▶ [The problem] From the data that follows, print exactly the lines starting at the one containing "256) :: acc)" and ending at the one containing "Definition marshal_any (m"; include both of them and nothing more.

>>>

(* ===== verification/Issuer.v ===== *)
(** * internal/auth/authtest/issuer.go: the issuer of the tests

    [Issuer], its endpoints and [Token], down to the bytes: the discovery document, the key set and a
    compact JWS, whose signature alone is a parameter ([Rsa]).  The theorem is about the middleware of
    Auth.v: which tokens of the issuer it lets through. *)

From S2P Require Import Prelude GoStrings Base64 Sha256 Json JsonText JsonTextSpec JsonTypes JsonTypesSpec Responses Auth.
From Stdlib Require Import Ascii.

Definition keyID : string := "authtest".

Record Issuer (K : Type) := MkIssuer { iss_URL : string; iss_key : K }.
Arguments MkIssuer {K} _ _.
Arguments iss_URL {K} _.
Arguments iss_key {K} _.

(** crypto/rsa over a world [W]: a key, its public half, and PKCS #1 v1.5 signatures of a SHA-256 digest. *)
Class Rsa (K W : Type) := {
  GenerateKey : Z → W → result error K * W;
  key_N : K → Z;
  key_E : K → Z;
  SignPKCS1v15 : K → list Z → result error string
}.

(** [t.Fatalf]: the test ends there. *)
Inductive fatal := Fatalf (format : string) (err : error).

(** A value of type [any]: what encoding/json writes of it, or why it cannot. *)
Abbreviation any := (result error json).

Definition b64 (b : string) : string := RawURL_EncodeToString b.

(** [big.Int.Bytes]: the absolute value, the most significant byte first. *)
Fixpoint big_bytes_fuel (n : nat) (z : Z) (acc : list ascii) : list ascii :=
  match n with
  | O => acc
  | S n => if (z =? 0)%Z then acc else big_bytes_fuel n (z / 256)%Z (of_byte (z mod 256) :: acc)
  end.
Definition big_bytes (z : Z) : string := str (big_bytes_fuel (S (Z.to_nat (Z.log2 (Z.abs z)))) (Z.abs z) []).

(** [json.Marshal] of a [map[string]any]: the members by their keys, and the first error. *)
Fixpoint marshal_members (l : list (string * any)) : result error (list (string * json)) :=
  match l with
  | [] => Ok []
  | (_, Err e) :: _ => Err e
  | (k, Ok j) :: l => rmap (cons (k, j)) (marshal_members l)
  end.
Definition marshal_any (m : gmap string any) : result error json :=
  rmap JObj (marshal_members (sort_by fst (map_to_list m))).

(** The value of a [map[string]string]. *)
Definition string_map (m : gmap string string) : json :=
  JObj ((λ kv, (kv.1, JStr kv.2)) <$> sort_by fst (map_to_list m)).

Definition any_string (s : string) : any := Ok (JStr s).
Definition any_int (n : Z) : any := Ok (JInt n).

(** A recorded answer: its content type and its body.  [writeJSON] drops the encoder's error. *)
Record document := MkDocument { content_type : string; doc_body : string }.
Definition writeJSON (v : result error json) : document :=
  MkDocument "application/json" (match v with Ok j => json_text j +:+ String "010" EmptyString | Err _ => EmptyString end).

Section issuer.
Context {K W : Type} `{Rsa K W}.

(** The handlers [NewIssuer] registers. *)
Definition discovery (i : Issuer K) : document :=
  writeJSON (marshal_any (list_to_map [
    ("issuer", any_string (iss_URL i));
    ("jwks_uri", any_string (iss_URL i +:+ "/jwks"));
    ("authorization_endpoint", any_string (iss_URL i +:+ "/auth"));
    ("token_endpoint", any_string (iss_URL i +:+ "/token"));
    ("id_token_signing_alg_values_supported", Ok (JArr [JStr "RS256"]))])).

Definition jwks (i : Issuer K) : document :=
  writeJSON (marshal_any {["keys" := Ok (JArr [string_map (list_to_map [
    ("kty", "RSA"); ("use", "sig"); ("alg", "RS256"); ("kid", keyID);
    ("n", b64 (big_bytes (key_N (iss_key i))));
    ("e", b64 (big_bytes (key_E (iss_key i))))])])]}).

(** The mux: what is served at a path. *)
Definition serve (i : Issuer K) (path : string) : option document :=
  if bool_decide (path = "/.well-known/openid-configuration") then Some (discovery i)
  else if bool_decide (path = "/jwks") then Some (jwks i)
  else None.

(** [NewIssuer]; [url] is the address the test server got. *)
Definition NewIssuer (url : string) (w : W) : result fatal (Issuer K) * W :=
  match GenerateKey 2048 w with
  | (Err e, w) => (Err (Fatalf "authtest: generate key: %v" e), w)
  | (Ok key, w) => (Ok (MkIssuer url key), w)
  end.

(** The claims of a token: the test's own over the defaults, which [now1] and [now2], the two calls of
    [time.Now] in seconds, are for. *)
Definition token_defaults (i : Issuer K) (now1 now2 : Z) : gmap string any :=
  list_to_map [("iss", any_string (iss_URL i)); ("sub", any_string "service-account");
               ("iat", any_int now1); ("exp", any_int (now2 + 3600))].
Definition token_body (i : Issuer K) (now1 now2 : Z) (claims : gmap string any) : gmap string any :=
  claims ∪ token_defaults i now1 now2.

Definition token_header : string :=
  json_text (string_map (list_to_map [("alg", "RS256"); ("typ", "JWT"); ("kid", keyID)])).

Definition Token (i : Issuer K) (now1 now2 : Z) (claims : gmap string any) : result fatal string :=
  match marshal_any (token_body i now1 now2 claims) with
  | Err e => Err (Fatalf "authtest: claims: %v" e)
  | Ok payload =>
      let signingInput := b64 token_header +:+ "." +:+ b64 (json_text payload) in
      match SignPKCS1v15 (iss_key i) (sha256 signingInput) with
      | Err e => Err (Fatalf "authtest: sign: %v" e)
      | Ok sig => Ok (signingInput +:+ "." +:+ b64 sig)
      end
  end.
End issuer.

(** ** What a token holds *)

Lemma marshal_members_spec l ms : marshal_members l = Ok ms → l = prod_map id Ok <$> ms.
Proof.
  revert ms. induction l as [|[k [j|e]] l IH]; intros ms; cbn [marshal_members]; [by intros [= <-]| |done].
  destruct (marshal_members l) as [ms'|] eqn:E; [|done]. intros [= <-]. by rewrite (IH ms' eq_refl).
Qed.

(** A written map is an object of its keys, each once, whose members are the map's values. *)
Lemma marshal_any_spec m j :
  marshal_any m = Ok j → ∃ ms, j = JObj ms ∧ NoDup ms.*1 ∧ m = Ok <$> (list_to_map ms : gmap string json).
Proof.
  unfold marshal_any. destruct (marshal_members _) as [ms|] eqn:E; [|done]. intros [= <-]. apply marshal_members_spec in E.
  exists ms. split; [done|].
  assert (Hk : (sort_by fst (map_to_list m)).*1 = ms.*1) by (rewrite E, <- list_fmap_compose; done).
  assert (Hnd : NoDup (sort_by fst (map_to_list m)).*1) by (rewrite sort_by_perm; apply NoDup_fst_map_to_list).
  split; [by rewrite <- Hk|]. rewrite <- list_to_map_fmap. transitivity (list_to_map (sort_by fst (map_to_list m)) : gmap string any).
  - rewrite <- (list_to_map_to_list m) at 1. apply list_to_map_proper; [apply NoDup_fst_map_to_list|by rewrite sort_by_perm].
  - by rewrite E.
Qed.

(** ** The published key reads back *)

Definition be_value (s : string) : Z := foldl (λ v c, v * 256 + byte c)%Z 0%Z (chars s).

Lemma big_bytes_fuel_value n z acc :
  (0 ≤ z < 2 ^ (8 * Z.of_nat n))%Z →
  foldl (λ v c, v * 256 + byte c)%Z 0%Z (big_bytes_fuel n z acc) = foldl (λ v c, v * 256 + byte c)%Z z acc.
Proof.
  revert z acc. induction n as [|n IH]; intros z acc Hz; [by replace z with 0%Z by lia|]. cbn [big_bytes_fuel].
  destruct (Z.eqb_spec z 0) as [->|Hne]; [done|].
  assert (H8 : (2 ^ (8 * Z.of_nat (S n)) = 2 ^ (8 * Z.of_nat n) * 256)%Z).
  { rewrite Nat2Z.inj_succ. replace (8 * Z.succ (Z.of_nat n))%Z with (8 * Z.of_nat n + 8)%Z by lia. by rewrite Z.pow_add_r by lia. }
  rewrite IH; [|split; [apply Z.div_pos; lia|apply Z.div_lt_upper_bound; lia]].
  cbn [foldl]. rewrite byte_of_byte by (apply Z.mod_pos_bound; lia). f_equal. pose proof (Z.div_mod z 256). lia.
Qed.

Lemma big_bytes_value z : be_value (big_bytes z) = Z.abs z.
Proof.
  unfold be_value, big_bytes. rewrite chars_str, big_bytes_fuel_value; [done|]. split; [lia|].
  destruct (decide (Z.abs z = 0)%Z) as [->|Hne]; [by vm_compute|].
  pose proof (Z.log2_spec (Z.abs z) ltac:(lia)) as [_ Hl]. pose proof (Z.log2_nonneg (Z.abs z)).
  eapply Z.lt_le_trans; [exact Hl|]. apply Z.pow_le_mono_r; lia.
Qed.

(** The modulus a client decodes from the key set is the key's. *)
Lemma published_key z : be_value <$> RawURL_DecodeString (b64 (big_bytes z)) = Some (Z.abs z).
Proof. unfold b64. rewrite RawURL_round, <- big_bytes_value. done. Qed.

(** ** Which tokens the middleware lets through *)

Definition id_token_fields : list (string * bool * gotype) :=
  [("iss", false, TString); ("sub", false, TString); ("iat", false, TInt true 64); ("exp", false, TInt true 64);
   ("aud", false, TPtr TRaw); ("nbf", false, TPtr TRaw); ("nonce", false, TPtr TRaw); ("at_hash", false, TPtr TRaw);
   ("_claim_names", false, TPtr TRaw); ("_claim_sources", false, TPtr TRaw)].

Definition claims_fields : list (string * bool * gotype) := [("azp", false, TString); ("client_id", false, TString)].

(** A compact JWS. *)
Definition jws_input (payload : string) : string := b64 token_header +:+ "." +:+ b64 payload.
Definition jws (payload sig : string) : string := jws_input payload +:+ "." +:+ b64 sig.

(** Claims that are none of those go-oidc reads, and spell azp and client_id as they are. *)
Definition own_claims (claims : gmap string any) : Prop :=
  ∀ k, is_Some (claims !! k) →
    find_field id_token_fields (chars (sanitize k)) = None ∧
    (k ∈ ["azp"; "client_id"] ∨ find_field claims_fields (chars (sanitize k)) = None).

(** What the claims say of a client: nothing, a string, or what is no string. *)
Definition claim_text (claims : gmap string any) (k : string) : option string :=
  match claims !! k with
  | None | Some (Ok JNull) => Some EmptyString
  | Some (Ok (JStr s)) => Some (sanitize s)
  | _ => None
  end.

(** What the member [o], or none, leaves in a string field. *)
Definition held_member (o : option json) : goval * option fault := read_member TString (GString EmptyString) o.

Definition names_allowed (allowed : gset string) (claims : gmap string any) : bool :=
  match claim_text claims "azp", claim_text claims "client_id" with
  | Some azp, Some client_id =>
      (negb (bool_decide (azp = EmptyString)) && bool_decide (azp ∈ allowed)) ||
      (negb (bool_decide (client_id = EmptyString)) && bool_decide (client_id ∈ allowed))
  | _, _ => false
  end.

Section tokens.
Context {K V T W : Type} `{Rsa K W} `{Oidc V T W} `{Quote} (now : W → Z).

(** What go-oidc documents of a verifier built from the issuer's documents: a token signed by the
    published key is accepted when its payload names the issuer, has not expired and has none of the
    claims go-oidc looks at further, and its claims are that payload; a token whose signature is
    not the key's is refused. *)
Record verifies (i : Issuer K) (p : V) : Prop := {
  accepts payload sig w x :
    json_Unmarshal (TStruct id_token_fields) payload = Ok (GStruct x) →
    x !! 0%nat = Some (GString (iss_URL i)) → (∃ exp, x !! 3%nat = Some (GInt exp) ∧ now w < exp)%Z → drop 4 x = replicate 6 (GPtr None) →
    SignPKCS1v15 (iss_key i) (sha256 (jws_input payload)) = Ok sig →
    ∃ tok w', Verify p (jws payload sig) w = (Ok tok, w') ∧ raw_claims tok = payload;
  refuses payload sig w :
    SignPKCS1v15 (iss_key i) (sha256 (jws_input payload)) ≠ Ok sig →
    ∃ e w', Verify p (jws payload sig) w = (Err e, w')
}.

Lemma Token_jws (i : Issuer K) now1 now2 claims raw :
  Token i now1 now2 claims = Ok raw →
  ∃ ms sig, marshal_any (token_body i now1 now2 claims) = Ok (JObj ms) ∧ raw = jws (json_text (JObj ms)) sig ∧
    SignPKCS1v15 (iss_key i) (sha256 (jws_input (json_text (JObj ms)))) = Ok sig.
Proof.
  unfold Token. destruct (marshal_any _) as [j|] eqn:Hm; [|done]. destruct (marshal_any_spec _ _ Hm) as (ms & -> & _).
  fold (jws_input (json_text (JObj ms))). destruct (SignPKCS1v15 _ _) as [sig|] eqn:Hs; [|done]. intros E.
  apply (f_equal (λ r, match r with Ok x => x | Err _ => EmptyString end)) in E. cbv beta iota in E.
  exists ms, sig. split_and!; [reflexivity|symmetry; exact E|exact Hs].
Qed.

(** The body of a token, read into a struct whose fields its keys spell exactly. *)
Lemma token_members (i : Issuer K) now1 now2 claims ms :
  marshal_any (token_body i now1 now2 claims) = Ok (JObj ms) →
  NoDup ms.*1 ∧ ∀ k, token_body i now1 now2 claims !! k = Ok <$> ((list_to_map ms : gmap string json) !! k).
Proof.
  intros Hm. destruct (marshal_any_spec _ _ Hm) as (ms' & [= <-] & Hnd & E). split; [done|]. intros k. by rewrite E, lookup_fmap.
Qed.

Lemma member_key ms k : k ∈ ms.*1 → is_Some ((list_to_map ms : gmap string json) !! k).
Proof. intros Hk. apply not_eq_None_Some. intros Hn. by apply not_elem_of_list_to_map in Hn. Qed.

Definition default_keys : list string := ["iss"; "sub"; "iat"; "exp"].

Lemma token_key (i : Issuer K) now1 now2 claims k :
  is_Some (token_body i now1 now2 claims !! k) → is_Some (claims !! k) ∨ k ∈ default_keys.
Proof.
  unfold token_body. destruct (claims !! k) as [x|] eqn:Hc; [by left; eexists|]. rewrite lookup_union_r by done. intros Hs. right.
  unfold token_defaults in Hs. apply elem_of_dom in Hs. rewrite dom_list_to_map_L in Hs. set_solver.
Qed.

Lemma token_names (i : Issuer K) now1 now2 claims ms :
  own_claims claims → marshal_any (token_body i now1 now2 claims) = Ok (JObj ms) →
  exact_names id_token_fields ms.*1 ∧ exact_names claims_fields ms.*1.
Proof.
  intros Ho Hm. destruct (token_members _ _ _ _ _ Hm) as [_ Hl].
  assert (Hk : ∀ k, k ∈ ms.*1 → is_Some (claims !! k) ∨ k ∈ default_keys).
  { intros k [j Hj]%member_key. apply (token_key i now1 now2). rewrite Hl, Hj. by eexists. }
  split; intros k [Hc|Hd]%Hk.
  - right. by destruct (Ho k Hc).
  - left. unfold default_keys in Hd. cbn. set_solver.
  - destruct (Ho k Hc) as [_ [Hn|Hn]]; [left; cbn; set_solver|by right].
  - right. unfold default_keys in Hd. rewrite !elem_of_cons, elem_of_nil in Hd. by destruct_or!; subst; vm_compute.
Qed.

(** What the payload says under a name no default has, and under one the claims leave alone. *)
Lemma body_own (i : Issuer K) now1 now2 claims k : k ∉ default_keys → token_body i now1 now2 claims !! k = claims !! k.
Proof.
  intros Hk. unfold token_body. destruct (claims !! k) as [x|] eqn:Hc; [by rewrite (lookup_union_Some_l _ _ _ _ Hc)|].
  rewrite lookup_union_r by done. apply not_elem_of_list_to_map_1. cbn. unfold default_keys in Hk. set_solver.
Qed.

<<<

▶ [Exercise output]
  | S n => if (z =? 0)%Z then acc else big_bytes_fuel n (z / 256)%Z (of_byte (z mod 256) :: acc)
  end.
Definition big_bytes (z : Z) : string := str (big_bytes_fuel (S (Z.to_nat (Z.log2 (Z.abs z)))) (Z.abs z) []).

(** [json.Marshal] of a [map[string]any]: the members by their keys, and the first error. *)
Fixpoint marshal_members (l : list (string * any)) : result error (list (string * json)) :=
  match l with
  | [] => Ok []
  | (_, Err e) :: _ => Err e
  | (k, Ok j) :: l => rmap (cons (k, j)) (marshal_members l)
  end.
Definition marshal_any (m : gmap string any) : result error json :=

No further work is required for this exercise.